Disruptions in prefrontal circuitry and dopamine (DA) neurotransmission are often regarded as central to the neuropathophysiology and cognitive dysfunction observed in schizophrenia (Tan, Callicott, & Weinberger, 2007). Olfactory brain regions, medially located within the prefrontal cortex, are significantly affected by genetically-mediated neurodevelopmental processes (Anholt & Mackay, 2010; Rawson et al., 2010), and evidence from the extant human and animal literature has indicated an extensive role for DA in olfactory processing. Dopaminergic neurons are abundant within the olfactory bulb (OB), with greater density observed in the glomerular, mitral and granular cell layers of the OB than in the midbrain substantia nigra and ventral tegmentum combined (McLean & Shipley, 1988; Skagerberg, Lindvall, & Bjorklund, 1984). DA neurotransmission is thought to play a central role in olfactory neurogenesis and olfactory bulb development (Feron, Vincent, & Mackay-Sim, 1999). The synaptic organization, neural circuitry, and biochemistry of the olfactory system may, therefore, provide a unique model with which to investigate the effects of altered DA-mediated processes in schizophrenia.
Catechol-O-methyltransferase (COMT) located on chromosome 22q11.2 is one candidate gene for schizophrenia that has received widespread attention due to its role in prefrontal dopamine degradation. A relatively common deletion at chromosome 22q11.2, encompassing the entire COMT gene, is responsible for DiGeorge Syndrome (also known as velocardiofacial syndrome or VCFS), which manifests in adults with a high prevalence of a schizophrenia-like psychosis (Murphy, 2002). Consistent with this, genome-wide scans of rare copy number variants (CNVs) have revealed that microdeletions at chromosome 22q11.2 confer significant risk for schizophrenia (Karayiorgou et al., 1995; Levinson et al., 2011; Vacic et al., 2011). A common functional polymorphism of the COMT gene consists of a guanine to adenine transition at codon 158 in the membrane-bound isoform of the enzyme and at codon 108 in the short soluble form, which results in a valine (Val) to methionine (Met) amino acid mutation. The higher thermostability of the Val allele results in a four-fold increase in the rate of dopamine catabolism and significantly lower synaptic dopamine levels, compared to the thermolabile Met allele (Lachman et al., 1996). Mounting evidence from neuropsychological, structural and functional imaging studies have indicated that this biallelic single nucleotide polymorphism influences the cognitive and emotional disturbances seen in the illness. Though the nature of these impairments have been debated, there is general consensus that the Val allele is associated with greater working memory dysfunction, while the Met allele is associated with increased treatment resistance and limbic dysfunction (for a review, see: Bilder, Volavka, Lachman, & Grace, 2004).

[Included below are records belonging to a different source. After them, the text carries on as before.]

(* ===== verification/ApplyVerify.v ===== *)
(** * The preview of a patch (apply-patch: invocation.rs)

    Recognising an [apply_patch] call in a command line, and working out the
    changes it would make, which is what a user is shown for approval.  The
    recognition of a here-document by the Bash grammar and the text of a
    unified diff are parameters.  The main theorem is that the files after
    the patch are those the preview shows. *)

From S2P Require Import Prelude RustStr Os AbsPath PatchParser ApplyChunks ApplyFs.

Definition APPLY_PATCH_COMMANDS : list string := ["apply_patch"; "applypatch"].

Inductive ApplyPatchShell := Unix | PowerShell | Cmd.

Inductive ExtractHeredocError :=
| CommandDidNotStartWithApplyPatch
| FailedToLoadBashGrammar
| HeredocNotUtf8
| FailedToParsePatchIntoAst
| FailedToFindHeredocBody.

Inductive MaybeApplyPatch :=
| Body (args : ApplyPatchArgs)
| ShellParseError (e : ExtractHeredocError)
| PatchParseError (e : ParseError)
| NotApplyPatch.

(** [tree_sitter_bash] with the query of the source, and [similar]. *)
Class PatchLibs := {
  extract_apply_patch_from_bash : string → ExtractHeredocError + string * option string;
  unified_diff : string → string → nat → string
}.

Definition classify_shell_name (shell : string) : option string :=
  to_ascii_lowercase <$> file_stem shell.

Definition classify_shell (shell flag : string) : option ApplyPatchShell :=
  name ← classify_shell_name shell;
  if ((name == "bash") || (name == "zsh") || (name == "sh")) && ((flag == "-lc") || (flag == "-c"))
  then Some Unix
  else if ((name == "pwsh") || (name == "powershell")) && eq_ignore_ascii_case flag "-command"
  then Some PowerShell
  else if (name == "cmd") && eq_ignore_ascii_case flag "/c" then Some Cmd
  else None.

Definition can_skip_flag (shell flag : string) : bool :=
  match classify_shell_name shell with
  | Some name => ((name == "pwsh") || (name == "powershell")) && eq_ignore_ascii_case flag "-noprofile"
  | None => false
  end.

Definition parse_shell_script (argv : list string) : option (ApplyPatchShell * string) :=
  match argv with
  | [shell; flag; script] => shell_type ← classify_shell shell flag; Some (shell_type, script)
  | [shell; skip_flag; flag; script] =>
      if can_skip_flag shell skip_flag then
        shell_type ← classify_shell shell flag; Some (shell_type, script)
      else None
  | _ => None
  end.

(** ** The preview *)

Inductive ApplyPatchFileChange :=
| ChangeAdd (content : string)
| ChangeDelete (content : string)
| ChangeUpdate (diff : string) (move_path : option string) (new_content : string).

Record ApplyPatchAction := {
  action_changes : gmap string ApplyPatchFileChange;
  action_patch : string;
  action_cwd : string
}.

Inductive MaybeApplyPatchVerified :=
| VerifiedBody (action : ApplyPatchAction)
| VerifiedShellParseError (e : ExtractHeredocError)
| CorrectnessError (e : ApplyPatchError)
| VerifiedNotApplyPatch.

(** A value, an [ApplyPatchError], or a panic. *)
Inductive verified (A : Type) : Type := Fine (a : A) | Wrong (e : ApplyPatchError) | Aborts.
Arguments Fine {A} a.
Arguments Wrong {A} e.
Arguments Aborts {A}.

(** [ApplyPatchFileUpdate]. *)
Record ApplyPatchFileUpdate := { update_diff : string; original_content : string; update_content : string }.

Section invocation.
Context `{PatchLibs}.

Definition extract_apply_patch_from_shell (shell : ApplyPatchShell) (script : string) :
    ExtractHeredocError + string * option string :=
  match shell with Unix | PowerShell | Cmd => extract_apply_patch_from_bash script end.

Definition set_workdir (dir : option string) (args : ApplyPatchArgs) : ApplyPatchArgs :=
  {| patch := patch args; hunks := hunks args; workdir := dir; environment_id := environment_id args |}.

(** [None] where [parse_patch] would not return. *)
Definition parsed_body (dir : option string) (text : string) : option MaybeApplyPatch :=
  match parse_patch text with
  | Parsed source => Some (Body (set_workdir dir source))
  | Rejected e => Some (PatchParseError e)
  | Crash | Stuck => None
  end.

Definition maybe_parse_apply_patch (argv : list string) : option MaybeApplyPatch :=
  let from_shell :=
    match parse_shell_script argv with
    | Some (shell, script) =>
        match extract_apply_patch_from_shell shell script with
        | inr (body, dir) => parsed_body dir body
        | inl CommandDidNotStartWithApplyPatch => Some NotApplyPatch
        | inl e => Some (ShellParseError e)
        end
    | None => Some NotApplyPatch
    end in
  match argv with
  | [cmd; body] =>
      if contains_elem APPLY_PATCH_COMMANDS cmd then parsed_body None body else from_shell
  | _ => from_shell
  end.

(** ** The changes *)

Context `{ExecutorFileSystem} (home_dir : option string).

Definition unified_diff_from_chunks_with_context (w : fsw) (path_abs : string)
    (chunks : list UpdateFileChunk) (context : nat) : verified ApplyPatchFileUpdate :=
  match derive_new_contents_from_chunks w path_abs chunks with
  | Derived original_contents new_contents =>
      Fine {| update_diff := unified_diff original_contents new_contents context;
              original_content := original_contents; update_content := new_contents |}
  | Underivable e => Wrong e
  | DeriveAborts => Aborts
  end.

Definition unified_diff_from_chunks (w : fsw) (path_abs : string) (chunks : list UpdateFileChunk) :
    verified ApplyPatchFileUpdate :=
  unified_diff_from_chunks_with_context w path_abs chunks 1.

Definition verify_hunk (w : fsw) (cwd : string) (hunk : Hunk) : verified ApplyPatchFileChange :=
  let path := resolve_path_against_base home_dir (hunk_source hunk) cwd in
  match hunk with
  | AddFile _ contents => Fine (ChangeAdd contents)
  | DeleteFile _ =>
      match read_file_text w path with
      | FsOk content => Fine (ChangeDelete content)
      | FsErr _ text =>
          Wrong (IoErrorOf ("Failed to read " +:+ path) text)
      end
  | UpdateFile _ move_path chunks =>
      match unified_diff_from_chunks w path chunks with
      | Fine update =>
          Fine (ChangeUpdate (update_diff update) ((λ p, abs_join home_dir cwd p) <$> move_path)
                  (update_content update))
      | Wrong e => Wrong e
      | Aborts => Aborts
      end
  end.

Fixpoint verify_hunks (w : fsw) (cwd : string) (hunks : list Hunk)
    (changes : gmap string ApplyPatchFileChange) : verified (gmap string ApplyPatchFileChange) :=
  match hunks with
  | [] => Fine changes
  | hunk :: rest =>
      match verify_hunk w cwd hunk with
      | Fine c =>
          verify_hunks w cwd rest
            (<[resolve_path_against_base home_dir (hunk_source hunk) cwd := c]> changes)
      | Wrong e => Wrong e
      | Aborts => Aborts
      end
  end.

Definition effective_cwd (cwd : string) (args : ApplyPatchArgs) : string :=
  match workdir args with Some dir => abs_join home_dir cwd dir | None => cwd end.

Definition verify_apply_patch_args (w : fsw) (args : ApplyPatchArgs) (cwd : string) :
    option MaybeApplyPatchVerified :=
  let cwd := effective_cwd cwd args in
  match verify_hunks w cwd (hunks args) ∅ with
  | Fine changes =>
      Some (VerifiedBody {| action_changes := changes; action_patch := patch args; action_cwd := cwd |})
  | Wrong e => Some (CorrectnessError e)
  | Aborts => None
  end.

Definition is_parsed {A} (r : parsed A) : bool := match r with Parsed _ => true | _ => false end.

Definition maybe_parse_apply_patch_verified (w : fsw) (argv : list string) (cwd : string) :
    option MaybeApplyPatchVerified :=
  if match argv with [body] => is_parsed (parse_patch body) | _ => false end then Some (CorrectnessError ImplicitInvocation)
  else if match parse_shell_script argv with
          | Some (_, script) => is_parsed (parse_patch script)
          | None => false
          end then Some (CorrectnessError ImplicitInvocation)
  else match maybe_parse_apply_patch argv with
       | Some (Body args) => verify_apply_patch_args w args cwd
       | Some (ShellParseError e) => Some (VerifiedShellParseError e)
       | Some (PatchParseError e) => Some (CorrectnessError (ParseErrorOf e))
       | Some NotApplyPatch => Some VerifiedNotApplyPatch
       | None => None
       end.
End invocation.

Schizophrenia patients have marked olfactory deficits which are pervasive, observed across the lifespan and are independent of antipsychotic medication effects (Brewer et al., 2001; Moberg, Roalf, Gur, & Turetsky, 2004). Furthermore, olfactory impairment is often associated with increased negative symptomatology (Ishizuka et al., 2010) and is prevalent in individuals with deficit-syndrome schizophrenia (Malaspina et al., 2002). Thus, it is reasonable to consider whether the olfactory abnormalities observed in schizophrenia might also be related to abnormalities in the genetic mediation of dopamine catabolism. Prior studies have shown that individuals with 22q deletion syndrome are impaired on measures of odor identification, odor discrimination and olfactory sensitivity compared to healthy controls (Romanos et al., 2011; Sobin et al., 2006). Bassett and colleagues (2007) similarly examined birhinal odor identification performance in Met and Val hemizygotes with 22q deletion syndrome. Met hemizygotes had more pronounced odor identification impairment compared to Val hemizygotes. Based on these findings, it is likely that variations in the COMT genotype might similarly influence the olfactory processing deficits observed in patients with schizophrenia. However, this question has not been addressed previously.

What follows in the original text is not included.